# [EXTRACTED RECORDS]
Lemma deleteAction_inv actionId usr w r w' :
  Store.deleteAction actionId usr w = (r, w') ->
  agents w' = agents w /\ uploads w' = uploads w.
Proof.
  intros Hc. by apply db_call_inv in Hc as [(msg & _ & -> & ->)|(_ & w1 & [= <- <-] & ->)].
Qed.

Lemma processIconFile_inv iconPath agentId w r w' :
  Store.processIconFile iconPath agentId w = (r, w') ->
  agents w' = agents w /\ actions w' = actions w /\ trace w' = trace w.
Proof.
  unfold Store.processIconFile.
  destruct (avatar_pipeline _ _ _) as [[p s]|e]; by intros [= <- <-].
Qed.

End StoreFacts.

(** ** Reconciliation of one agent *)

Section AgentFacts.
Context `{Host}.

Lemma syncAction_inv agentId owner actionConfig w r w' :
  Sync.syncAction agentId owner actionConfig w = (r, w') ->
  agents w' = agents w /\ uploads w' = uploads w
  /\ forall x, r = Ok x ->
       action_id x = HashUtils.generateActionId (Sync.show (act_domain actionConfig)) agentId.
Proof.
  unfold Sync.syncAction. intros Hs.
  apply bind_inv in Hs as [(e & Hl & ->)|(spec & w1 & Hl & Hs)];
    apply lift_inv in Hl as [_ ->]; [done|].
  apply bind_inv in Hs as [(e & Hl & ->)|(md & w2 & Hl & Hs)];
    apply lift_inv in Hl as [_ ->]; [done|].
  apply updateAction_inv in Hs as (Ha & Hu & Hx).
  repeat split; try done. intros x ->. by rewrite (Hx x eq_refl).
Qed.

Lemma syncActions_loop_inv agentId owner actionsConfig synced w r w' :
  Sync.syncActions_loop agentId owner actionsConfig synced w = (r, w') ->
  agents w' = agents w /\ uploads w' = uploads w
  /\ forall l, r = Ok l ->
       map action_id l
       = map action_id synced
         ++ map (fun a => HashUtils.generateActionId (Sync.show (act_domain a)) agentId)
              actionsConfig.
Proof.
  revert synced w. induction actionsConfig as [|a rest IH]; intros synced w; simpl.
  - intros [= <- <-]. repeat split; try done. intros l [= <-]. by rewrite app_nil_r.
  - intros Hs. apply bind_inv in Hs as [(e & Ha & ->)|(x & w1 & Ha & Hs)];
      apply syncAction_inv in Ha as (Hag & Hup & Hid); [done|].
    apply IH in Hs as (Hag' & Hup' & Hl).
    repeat split; try congruence.
    intros l ->. rewrite (Hl l eq_refl), map_app. simpl.
    rewrite (Hid x eq_refl). by rewrite <- app_assoc.
Qed.

(** Action reconciliation leaves the agents alone; when it succeeds it
    returns one record per declared action, under the generated ids. *)
Lemma syncActions_inv agentId owner actionsConfig w r w' :
  Sync.syncActions agentId actionsConfig owner w = (r, w') ->
  agents w' = agents w /\ uploads w' = uploads w
  /\ forall l, r = Ok l ->
       map action_id l
       = map (fun a => HashUtils.generateActionId (Sync.show (act_domain a)) agentId)
           (default [] actionsConfig).
Proof.
  unfold Sync.syncActions. destruct actionsConfig as [[|a rest]|].
  - intros [= <- <-]. repeat split; try done. by intros l [= <-].
  - intros Hs. by apply syncActions_loop_inv in Hs.
  - intros [= <- <-]. repeat split; try done. by intros l [= <-].
Qed.

Lemma loadAgentFileContent_inv agentConfig w r w' :
  Sync.loadAgentFileContent agentConfig w = (r, w') ->
  agents w' = agents w /\ actions w' = actions w /\ trace w' = trace w.
Proof.
  unfold Sync.loadAgentFileContent. intros Hs.
  assert (Hinstr : forall (m : M (option string)) r0 w0,
            m = (if opt_truthy (cfg_instructionsFile agentConfig)
                 then let! content := lift (LoadConfigFile.loadConfigFile
                                              (Sync.show (cfg_instructionsFile agentConfig))
                                              "text") in
                      match ValidateConfigFile.validateInstructions
                              (Sync.content_value content) 10000 with
                      | Invalid error => throw (Error ("Invalid instructions: " +:+ error))
                      | Valid => ret (Sync.as_string (Sync.content_value content))
                      end
                 else if opt_truthy (cfg_instructions agentConfig)
                      then match ValidateConfigFile.validateInstructions
                                   (of_opt_string (cfg_instructions agentConfig)) 10000 with
                           | Invalid error =>
                               throw (Error ("Invalid inline instructions: " +:+ error))
                           | Valid => ret (cfg_instructions agentConfig)
                           end
                      else ret None) ->
            m w = (r0, w0) -> w0 = w).
  { intros m r0 w0 -> Hm.
    destruct (opt_truthy (cfg_instructionsFile agentConfig)).
    - apply bind_inv in Hm as [(e & Hl & ->)|(c & w1 & Hl & Hm)];
        apply lift_inv in Hl as [_ ->]; [done|].
      destruct (ValidateConfigFile.validateInstructions _ _); by injection Hm as <- <-.
    - destruct (opt_truthy (cfg_instructions agentConfig)); [|by injection Hm as <- <-].
      destruct (ValidateConfigFile.validateInstructions _ _); by injection Hm as <- <-. }
  apply bind_inv in Hs as [(e & Hl & ->)|(instr & w1 & Hl & Hs)];
    apply (Hinstr _ _ _ eq_refl) in Hl as ->; [done|].
  apply bind_inv in Hs as [(e & Hl & ->)|(av & w2 & Hl & Hs)].
  - destruct (opt_truthy (cfg_iconFile agentConfig)).
    + apply bind_inv in Hl as [(e' & Hl & _)|(a & w2 & Hl & Hr)].
      * by apply processIconFile_inv in Hl.
      * injection Hr as _ <-. by apply processIconFile_inv in Hl.
    + destruct (opt_truthy (cfg_icon agentConfig)); by injection Hl as _ <-.
  - injection Hs as _ <-.
    destruct (opt_truthy (cfg_iconFile agentConfig)).
    + apply bind_inv in Hl as [(e' & Hl & _)|(a & w3 & Hl & Hr)].
      * by apply processIconFile_inv in Hl.
      * injection Hr as _ <-. by apply processIconFile_inv in Hl.
    + destruct (opt_truthy (cfg_icon agentConfig)); by injection Hl as _ <-.
Qed.

End AgentFacts.

Section ValidationFacts.
Context `{Host}.

Lemma push_if_nonempty c e l : l <> [] -> ValidateConfigFile.push_if c e l <> [].
Proof.
  intros Hl. unfold ValidateConfigFile.push_if. destruct c; [|done]. by destruct l.
Qed.

Lemma validateActions_nonempty acts n l :
  l <> [] -> ValidateConfigFile.validateActions n acts l <> [].
Proof.
  revert n l. induction acts as [|a rest IH]; intros n l Hl; simpl; [done|].
  apply IH. by apply push_if_nonempty.
Qed.

(** A declaration that passes validation has an [id]. *)
Lemma validateAgentConfig_id agentConfig :
  cv_valid (ValidateConfigFile.validateAgentConfig agentConfig) = true ->
  exists i, cfg_id agentConfig = Some i /\ Sync.show (cfg_id agentConfig) = i.
Proof.
  unfold cv_valid, ValidateConfigFile.validateAgentConfig. simpl.
  destruct (cfg_id agentConfig) as [i|] eqn:Eid; [intros _; by exists i|].
  set (inner := ValidateConfigFile.push_if (negb (opt_truthy None)) _ []).
  assert (Hinner : inner <> []) by done.
  set (errs := ValidateConfigFile.push_if _ _ (ValidateConfigFile.push_if _ _
                 (ValidateConfigFile.push_if _ _ (ValidateConfigFile.push_if _ _ inner)))).
  assert (Herrs : errs <> []) by (unfold errs; by do 4 apply push_if_nonempty).
  destruct (cfg_actions agentConfig) as [acts|].
  - pose proof (validateActions_nonempty acts 0 errs Herrs) as Hacts.
    by destruct (ValidateConfigFile.validateActions 0 acts errs).
  - by destruct errs.
Qed.

End ValidationFacts.

Section SyncAgentFacts.
Context `{Host}.

(** The agent hash of a declaration is always defined. *)
Lemma calculateAgentConfigHash_ok agentConfig instr av :
  exists text, HashUtils.calculateAgentConfigHash agentConfig instr av
               = Ok (sha256_hex text).
Proof. eexists. reflexivity. Qed.

Lemma touches_only_same i w w1 : agents w1 = agents w -> touches_only i w w1.
Proof.
  intros Ha. unfold touches_only, keyed. rewrite Ha. repeat split; eauto.
Qed.

Lemma touches_only_trans i w w1 w2 :
  touches_only i w w1 -> touches_only i w1 w2 -> touches_only i w w2.
Proof.
  intros (Hk1 & Hf1 & Hm1) (Hk2 & Hf2 & Hm2). repeat split.
  - auto.
  - intros k Hne. by rewrite Hf2, Hf1.
  - intros k a Ha. destruct (Hm1 k a Ha) as (a1 & Ha1 & Hau1).
    destruct (Hm2 k a1 Ha1) as (a2 & Ha2 & Hau2). exists a2. split; congruence.
Qed.

Lemma touches_only_update i u a w w1 :
  agents w !! i = Some a ->
  agents w1 = <[i := Store.apply_update u a]> (agents w) ->
  touches_only i w w1.
Proof.
  intros Ha Hw. unfold touches_only, keyed. rewrite Hw. repeat split.
  - intros Hk k r. destruct (decide (i = k)) as [->|Hne].
    + rewrite lookup_insert_eq. intros [= <-]. simpl. by apply Hk.
    + rewrite lookup_insert_ne by done. apply Hk.
  - intros k Hne. by rewrite lookup_insert_ne.
  - intros k a0 Ha0. destruct (decide (i = k)) as [->|Hne].
    + rewrite lookup_insert_eq. eexists. split; [done|]. simpl. congruence.
    + rewrite lookup_insert_ne by done. eauto.
Qed.

Lemma touches_only_create i a w w1 :
  agents w !! i = None -> ag_id a = i ->
  agents w1 = <[i := a]> (agents w) ->
  touches_only i w w1.
Proof.
  intros Ha Hid Hw. unfold touches_only, keyed. rewrite Hw. repeat split.
  - intros Hk k r. destruct (decide (i = k)) as [->|Hne].
    + rewrite lookup_insert_eq. by intros [= <-].
    + rewrite lookup_insert_ne by done. apply Hk.
  - intros k Hne. by rewrite lookup_insert_ne.
  - intros k a0 Ha0. destruct (decide (i = k)) as [->|Hne]; [congruence|].
    rewrite lookup_insert_ne by done. eauto.
Qed.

# [WHAT IS EXPECTED]
An exact copy of the lines above between the line holding "destruct (opt_truthy (cfg_instructionsFile" and the line holding "set (inner := ValidateConfigFile.push_if", inclusive, is the whole answer.

# [EXPECTED ANSWER]
    destruct (opt_truthy (cfg_instructionsFile agentConfig)).
    - apply bind_inv in Hm as [(e & Hl & ->)|(c & w1 & Hl & Hm)];
        apply lift_inv in Hl as [_ ->]; [done|].
      destruct (ValidateConfigFile.validateInstructions _ _); by injection Hm as <- <-.
    - destruct (opt_truthy (cfg_instructions agentConfig)); [|by injection Hm as <- <-].
      destruct (ValidateConfigFile.validateInstructions _ _); by injection Hm as <- <-. }
  apply bind_inv in Hs as [(e & Hl & ->)|(instr & w1 & Hl & Hs)];
    apply (Hinstr _ _ _ eq_refl) in Hl as ->; [done|].
  apply bind_inv in Hs as [(e & Hl & ->)|(av & w2 & Hl & Hs)].
  - destruct (opt_truthy (cfg_iconFile agentConfig)).
    + apply bind_inv in Hl as [(e' & Hl & _)|(a & w2 & Hl & Hr)].
      * by apply processIconFile_inv in Hl.
      * injection Hr as _ <-. by apply processIconFile_inv in Hl.
    + destruct (opt_truthy (cfg_icon agentConfig)); by injection Hl as _ <-.
  - injection Hs as _ <-.
    destruct (opt_truthy (cfg_iconFile agentConfig)).
    + apply bind_inv in Hl as [(e' & Hl & _)|(a & w3 & Hl & Hr)].
      * by apply processIconFile_inv in Hl.
      * injection Hr as _ <-. by apply processIconFile_inv in Hl.
    + destruct (opt_truthy (cfg_icon agentConfig)); by injection Hl as _ <-.
Qed.

End AgentFacts.

Section ValidationFacts.
Context `{Host}.

Lemma push_if_nonempty c e l : l <> [] -> ValidateConfigFile.push_if c e l <> [].
Proof.
  intros Hl. unfold ValidateConfigFile.push_if. destruct c; [|done]. by destruct l.
Qed.

Lemma validateActions_nonempty acts n l :
  l <> [] -> ValidateConfigFile.validateActions n acts l <> [].
Proof.
  revert n l. induction acts as [|a rest IH]; intros n l Hl; simpl; [done|].
  apply IH. by apply push_if_nonempty.
Qed.

(** A declaration that passes validation has an [id]. *)
Lemma validateAgentConfig_id agentConfig :
  cv_valid (ValidateConfigFile.validateAgentConfig agentConfig) = true ->
  exists i, cfg_id agentConfig = Some i /\ Sync.show (cfg_id agentConfig) = i.
Proof.
  unfold cv_valid, ValidateConfigFile.validateAgentConfig. simpl.
  destruct (cfg_id agentConfig) as [i|] eqn:Eid; [intros _; by exists i|].
  set (inner := ValidateConfigFile.push_if (negb (opt_truthy None)) _ []).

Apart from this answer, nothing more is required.